For engineering, this suggests something worth paying attention to: system designs that are resilient by structure rather than by redundancy — capable of functioning even when individual components fail, because there is no single point of failure to begin with.

Implications for Materials and Built Environments
The application space extends beyond robotics. Mycelium-based materials are already being developed as lightweight, biodegradable structural components — packaging, insulation, architectural panels. What the biohybrid research adds is a sensing dimension. Materials that were previously passive could, in principle, become responsive.
A wall panel that detects moisture accumulation. A structural element that signals stress before visible damage appears. A building material that provides real-time feedback on the conditions it is embedded in. Each of these remains speculative. But the underlying mechanism — mycelium as a distributed sensor within a solid material — is being actively investigated.
The trajectory points toward built environments where the boundary between structure and sensor dissolves.
Limits and Reality Check
Fungal biohybrid technology is early-stage research. The gap between laboratory demonstration and deployable system remains significant, and it is worth being precise about what that gap contains.
Signal variability is a genuine challenge. Biological systems do not behave with the consistency of engineered components, and that inconsistency compounds across environmental fluctuations, growth stages, and organism-to-organism differences. Standardization — a basic requirement for any technology that moves from lab to product — is difficult when the core component is alive and responsive to its surroundings.

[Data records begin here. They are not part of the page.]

(* ===== verification/RedisHash.v ===== *)
(** Hashes (redisdb/db/redishash.cc).

    A hash [key] is one entry [key] with the number of fields and the version, and one
    entry per field, whose key holds [key], the version and the field.  An operation is a
    function of the clock [now] and the store; out-parameters are passed in and returned.
    The lock on the key is held throughout, so an operation is one step. *)
From Stdlib Require Import Sorted.
From stdpp Require Import gmap sorting sets.
From S2P Require Import Prelude Coding Status DbFormat WriteBatch Serialize KvStore.
Local Open Scope Z_scope.

Abbreviation FieldValue := (bytes * bytes)%type.
Abbreviation ValueStatus := (bytes * Status)%type.

Section Hash.
Context {D : Type} `{KVStore D} `{DeadMemory} (now : Z).

Abbreviation data_key := BaseDataKey_Encode.

(** [HSet]; the metadata of a new hash is made from a temporary string and read after the
    end of its life. *)
Definition HSet (d : D) (key field value : bytes) (res : Z) : option (Status * Z * D) :=
  let? (s, metavalue, d) := kget d key [] in
  if ok s then
    let? p := ParsedBaseMetaValue_make true metavalue in
    if IsStale now (pb_timestamp p) || (pb_count p =? 0) then
      let? (version, p) := Base_InitialMetaValue now p in
      let? p := Base_SetCount 1 p in
      let? (s, d) := kwrite d [OpPut key (pb_value p); OpPut (data_key key version field) value] in
      Some (s, 1, d)
    else
      let hashdatakey := data_key key (pb_version p) field in
      let? (s, datavalue, d) := kget d hashdatakey [] in
      if ok s then
        if bool_decide (datavalue = value) then Some (OK, 0, d)
        else let? (s, d) := kwrite d [OpPut hashdatakey value] in Some (s, 0, d)
      else if IsNotFound s then
        let? p := Base_ModifyCount 1 p in
        let? (s, d) := kwrite d [OpPut key (pb_value p); OpPut hashdatakey value] in
        Some (s, 1, d)
      else Some (s, res, d)
  else if IsNotFound s then
    let '(version, meta) := Base_UpdateVersion now (BaseMetaValue_make (dead (EncodeFixed32 1))) in
    let? (s, d) := kwrite d [OpPut key (Base_Encode meta); OpPut (data_key key version field) value] in
    Some (s, 1, d)
  else Some (s, res, d).

Definition HGet (d : D) (key field value : bytes) : option (Status * bytes * D) :=
  let? (s, metavalue, d) := kget d key [] in
  if ok s then
    let? p := ParsedBaseMetaValue_make true metavalue in
    if IsStale now (pb_timestamp p) then Some (NotFound (str "Stale") [], value, d)
    else if pb_count p =? 0 then Some (NotFound [] [], value, d)
    else kget d (data_key key (pb_version p) field) value
  else Some (s, value, d).

Definition HExists (d : D) (key field : bytes) : option (Status * D) :=
  let? (s, _, d) := HGet d key field [] in Some (s, d).

(** The last value given for each field, from the last field back. *)
Fixpoint last_fields (seen : list bytes) (rfvs : list FieldValue) : list FieldValue :=
  match rfvs with
  | [] => []
  | fv :: rfvs =>
      if bool_decide (fv.1 ∈ seen) then last_fields seen rfvs
      else fv :: last_fields (fv.1 :: seen) rfvs
  end.

Definition put_fields (key : bytes) (version : Z) (fvs : list FieldValue) : list Op :=
  map (fun fv => OpPut (data_key key version fv.1) fv.2) fvs.

(** The loop of [HMSet] over a live hash: the status of a failed read, or the operations
    and the number of new fields. *)
Fixpoint HMSet_loop (d : D) (key : bytes) (version : Z) (fvs : list FieldValue) (datavalue : bytes)
    (batch : list Op) (count : Z) : option ((Status + list Op * Z) * D) :=
  match fvs with
  | [] => Some (inr (batch, count), d)
  | fv :: fvs =>
      let k := data_key key version fv.1 in
      let? (s, datavalue, d) := kget d k datavalue in
      if ok s then HMSet_loop d key version fvs datavalue (batch ++ [OpPut k fv.2]) count
      else if IsNotFound s then HMSet_loop d key version fvs datavalue (batch ++ [OpPut k fv.2]) (i32 (count + 1))
      else Some (inl s, d)
  end.

(** When the read of the metadata fails the empty batch is written. *)
Definition HMSet (d : D) (key : bytes) (fvs : list FieldValue) : option (Status * D) :=
  let filteredfvs := last_fields [] (rev fvs) in
  let? (s, metavalue, d) := kget d key [] in
  if ok s then
    let? p := ParsedBaseMetaValue_make true metavalue in
    if IsStale now (pb_timestamp p) || (pb_count p =? 0) then
      let? (version, p) := Base_InitialMetaValue now p in
      let? p := Base_SetCount (i32 (len filteredfvs)) p in
      kwrite d (OpPut key (pb_value p) :: put_fields key version filteredfvs)
    else
      let? (r, d) := HMSet_loop d key (pb_version p) filteredfvs [] [] 0 in
      match r with
      | inl s => Some (s, d)
      | inr (batch, count) =>
          let? p := Base_ModifyCount count p in
          kwrite d (batch ++ [OpPut key (pb_value p)])
      end
  else if IsNotFound s then
    let '(version, meta) := Base_UpdateVersion now (BaseMetaValue_make (dead (EncodeFixed32 (u32 (len filteredfvs))))) in
    kwrite d (OpPut key (Base_Encode meta) :: put_fields key version filteredfvs)
  else kwrite d [].

Fixpoint HMGet_loop (d : D) (key : bytes) (version : Z) (fields : list bytes) (value : bytes) (vss : list ValueStatus)
    : option (Status * list ValueStatus * D) :=
  match fields with
  | [] => Some (OK, vss, d)
  | field :: fields =>
      let? (s, value, d) := kget d (data_key key version field) value in
      if ok s then HMGet_loop d key version fields value (vss ++ [(value, OK)])
      else if IsNotFound s then HMGet_loop d key version fields value (vss ++ [([], NotFound [] [])])
      else Some (s, [], d)
  end.

(** [isstable] is set by either reason. *)
Definition HMGet (d : D) (key : bytes) (fields : list bytes) : option (Status * list ValueStatus * D) :=
  let missing := map (fun _ => ([], NotFound [] []) : ValueStatus) fields in
  let? (s, metavalue, d) := kget d key [] in
  if ok s then
    let? p := ParsedBaseMetaValue_make true metavalue in
    if IsStale now (pb_timestamp p) || (pb_count p =? 0) then Some (NotFound (str "Stale") [], missing, d)
    else HMGet_loop d key (pb_version p) fields [] []
  else if IsNotFound s then Some (s, missing, d)
  else Some (s, [], d).

Fixpoint parse_fields (es : list (bytes * bytes)) : option (list FieldValue) :=
  match es with
  | [] => Some []
  | e :: es =>
      let? k := ParsedDataKey_view e.1 in
      let? fvs := parse_fields es in Some ((pd_data k, e.2) :: fvs)
  end.

(** A hash without fields is recognised by its version. *)
Definition HGetall (d : D) (key : bytes) (fvs : list FieldValue) : option (Status * list FieldValue * D) :=
  let? (s, metavalue, d) := kget d key [] in
  if ok s then
    let? p := ParsedBaseMetaValue_make true metavalue in
    if IsStale now (pb_timestamp p) then Some (NotFound (str "Stale") [], fvs, d)
    else if pb_version p =? 0 then Some (NotFound [] [], fvs, d)
    else
      let? es := kprefix d (data_key key (pb_version p) []) in
      let? found := parse_fields es in
      Some (s, fvs ++ found, d)
  else Some (s, fvs, d).

Fixpoint first_fields (seen : list bytes) (fields : list bytes) : list bytes :=
  match fields with
  | [] => []
  | f :: fields =>
      if bool_decide (f ∈ seen) then first_fields seen fields else f :: first_fields (f :: seen) fields
  end.

Fixpoint HDel_loop (d : D) (key : bytes) (version : Z) (fields : list bytes) (datavalue : bytes)
    (batch : list Op) (delcnt : Z) : option ((Status + list Op * Z) * D) :=
  match fields with
  | [] => Some (inr (batch, delcnt), d)
  | field :: fields =>
      let k := data_key key version field in
      let? (s, datavalue, d) := kget d k datavalue in
      if ok s then HDel_loop d key version fields datavalue (batch ++ [OpDelete k]) (i32 (delcnt + 1))
      else if IsNotFound s then HDel_loop d key version fields datavalue batch delcnt
      else Some (inl s, d)
  end.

Long-term stability presents a separate problem. Living systems age, respond to stress, and eventually die. Engineering around that lifecycle requires approaches that have no direct precedent in conventional materials science.
These are not reasons to dismiss the field. They are the actual problems the field is working on.
Rethinking What Materials Can Be
There is a deeper implication running through this research — one that extends beyond any specific application. For most of technological history, materials have been chosen for their inertness: their ability to hold a fixed form, resist change, and perform predictably over time. Fungal systems invert that logic. Their value comes precisely from their responsiveness — from the fact that they change.
That reframing changes what questions engineers should be asking. Not just: how stable is this material? But: what can this material detect? What can it do as conditions shift?
The boundary between living and engineered systems is not fixed. It is becoming a space where new kinds of functionality are being worked out — one electrode, one signal, one carefully grown mycelial thread at a time.
FAQ
Can fungi actually control robots? No. Fungi generate electrical signals that engineered systems interpret and act on. The control logic remains entirely within the human-designed framework.
What is mycelium? Mycelium is the network of filament-like structures that forms the main body of a fungus — typically hidden within soil, wood, or other substrates, and often far more extensive than the visible fruiting body above.
Why are fungi used in these systems? Because they respond to multiple environmental variables simultaneously and generate measurable electrical signals — capabilities that make them useful as biological sensors in ways conventional materials cannot replicate.
Are fungal robots available now? They exist as experimental research platforms. Commercial or industrial deployment is not yet practical.
Could fungi be used in buildings in the future? Research is actively exploring mycelium-based materials as both structural elements and environmental sensors. Practical applications remain in development.